The full extent of Medicare payments for procedures with no known benefit needs to be quantified. But the estimates are substantial. The chief actuary for Medicare estimates that 15 percent to 30 percent of health care expenditures are wasteful. Medicare spending exceeded $500 billion in 2010, suggesting that $75 billion to $150 billion could be cut without reducing needed services.

Why does Medicare spend so much for procedures and devices on patients who get no benefit and incur risks from them?

One reason is that Medicare’s reimbursement procedures are not sophisticated enough to track the appropriateness of the care provided. Medicare delegates its claims administration to private local contractors based on how quickly and cheaply they can process claims.

These contractors have few incentives to audit the taxpayer dollars they are paying out, and even if they wanted to, they would need information often not available on the claim form. For example, a claims administrator, processing a claim for a screening colonoscopy, does not know when the patient’s last colonoscopy was, or whether there was a new clinical reason for repeating it. While this information is available, finding it would require extra steps, and there are no incentives to do so.

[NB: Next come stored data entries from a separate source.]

(** X10: the stateless-RPC handler answers 500 exactly when something
    fails before output begins (the gzip reader of an encoded body, the
    standard input of the command, its start, the copy of the body), and
    that error is logged; otherwise it answers 200 with the result media
    type of the service, whatever fails during the copy of the output or
    the wait.  When nothing fails before the output, the subprocess has
    read the body of the request, decompressed exactly when the request
    says [Content-Encoding: gzip]; its command line is the configured
    executable, the sub-command of the service, [--stateless-rpc] and the
    path of the repository. *)
Theorem postRPC_answers (s : Server) (rpc : string) (req : Request)
  (fs0 : FS) (c : list string) :
  let gzipped := String.eqb (Header_Get (httpReq req) "Content-Encoding") "gzip" in
  let failed := pre_stream_error env gzipped in
  let w' := snd (call h_postRPC (postRPC subCommand env s rpc req)
                   (initial_world fs0 c)) in
  rw_status (resp w')
  = Some (match failed with None => 200 | Some _ => 500 end)
  /\ rw_header (resp w')
     = match failed with
       | None => protocol_header ("application/x-" ++ rpc ++ "-result")
       | Some _ => plain_text_header
       end
  /\ proc_stdin w'
     = match failed with
       | None => if gzipped then gunzip env (Body (httpReq req))
                 else Body (httpReq req)
       | Some _ => ""
       end
  /\ (forall e, failed = Some e -> logs w' = [mkLog "error" "post-rpc" e])
  /\ forall argv e,
       In (EvStart argv e) (events w') ->
       e = start_err env
       /\ argv = [ GitPath (config s); subCommand rpc; "--stateless-rpc";
                   RepoPath req ].
Proof.
  cbv zeta. destruct req as [hr name path].
  unfold call, postRPC, cmd_Start, cmd_Wait, io_Copy_out, io_Copy_in,
    gitCommand, protocol_header, plain_text_header, pre_stream_error,
    first_error.
  cbn [httpReq RepoPath fold_right].
  assert (Hlog : forall x y : string,
             Some x = Some y ->
             [mkLog "error" "post-rpc" x] = [mkLog "error" "post-rpc" y])
    by (intros x y [= ->]; reflexivity).
  destruct (String.eqb (Header_Get hr "Content-Encoding") "gzip");
    [ destruct (gzip_err env) as [e|] | ].
  all: try solve [ run; run_deferred_calls;
                   repeat match goal with |- _ /\ _ => split end;
                   first [ reflexivity | intros x Hx; apply Hlog; exact Hx
                         | start_events ] ].
  all: destruct (stdin_pipe_err env) as [e|];
    [ solve [ run; run_deferred_calls;
              repeat match goal with |- _ /\ _ => split end;
              first [ reflexivity | intros x Hx; apply Hlog; exact Hx
                    | start_events ] ] | ].
  all: destruct (start_err env) as [e|];
    [ solve [ run; run_deferred_calls;
              repeat match goal with |- _ /\ _ => split end;
              first [ reflexivity | intros x Hx; apply Hlog; exact Hx
                    | start_events ] ] | ].
  all: destruct (copy_in_err env) as [e|];
    [ solve [ run; run_deferred_calls;
              repeat match goal with |- _ /\ _ => split end;
              first [ reflexivity | intros x Hx; apply Hlog; exact Hx
                    | start_events ] ] | ].
  all: destruct (copy_out_err env) as [[n0 e0]|]; [ | destruct (wait_err env) ].
  all: run; run_deferred_calls;
    repeat match goal with |- _ /\ _ => split end;
    first [ reflexivity | intros x Hx; discriminate Hx | start_events ].
Qed.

Moreover, denying payment after a procedure is performed invites the wrath of both patient and physician. Medicare and private insurers are also keen to avoid situations that could be viewed as telling doctors how to practice medicine — even if such advice is in the patient’s best interest. The political sensitivity of limiting services based on age, for example, was illustrated by the uproar over the Preventive Services Task Force’s finding two years ago that women in their 40s do not benefit from routine mammography.

Another factor is the shocking chasm between Medicare coverage and clinical evidence. Our medical culture is such that if the choice is between doing a test and not doing one, it is considered better care to do the test. So while Medicare is obligated to follow the task force’s recommendations to cover new preventive services, it has no similar mandate to deny coverage for services for which the task force has found no benefit.

Changing the system would be relatively easy administratively, but would require a firm commitment to determining whether tests and procedures truly benefit patients before performing them. Unfortunately, in a political environment in which doctors providing end-of-life counseling are called death panels, and in which powerful constituencies seek to preserve an ever-increasing array of procedures and device sales, this solution remains hidden in plain view.

Of course, doctors, with the consent of their patients, should be free to provide whatever care they agree is appropriate. But when the procedure arising from that judgment, however well intentioned, is not supported by evidence, the nation’s taxpayers should have no obligation to pay for it.

Rita F. Redberg, a cardiologist, is a professor of medicine at the University of California, San Francisco, and the editor of Archives of Internal Medicine.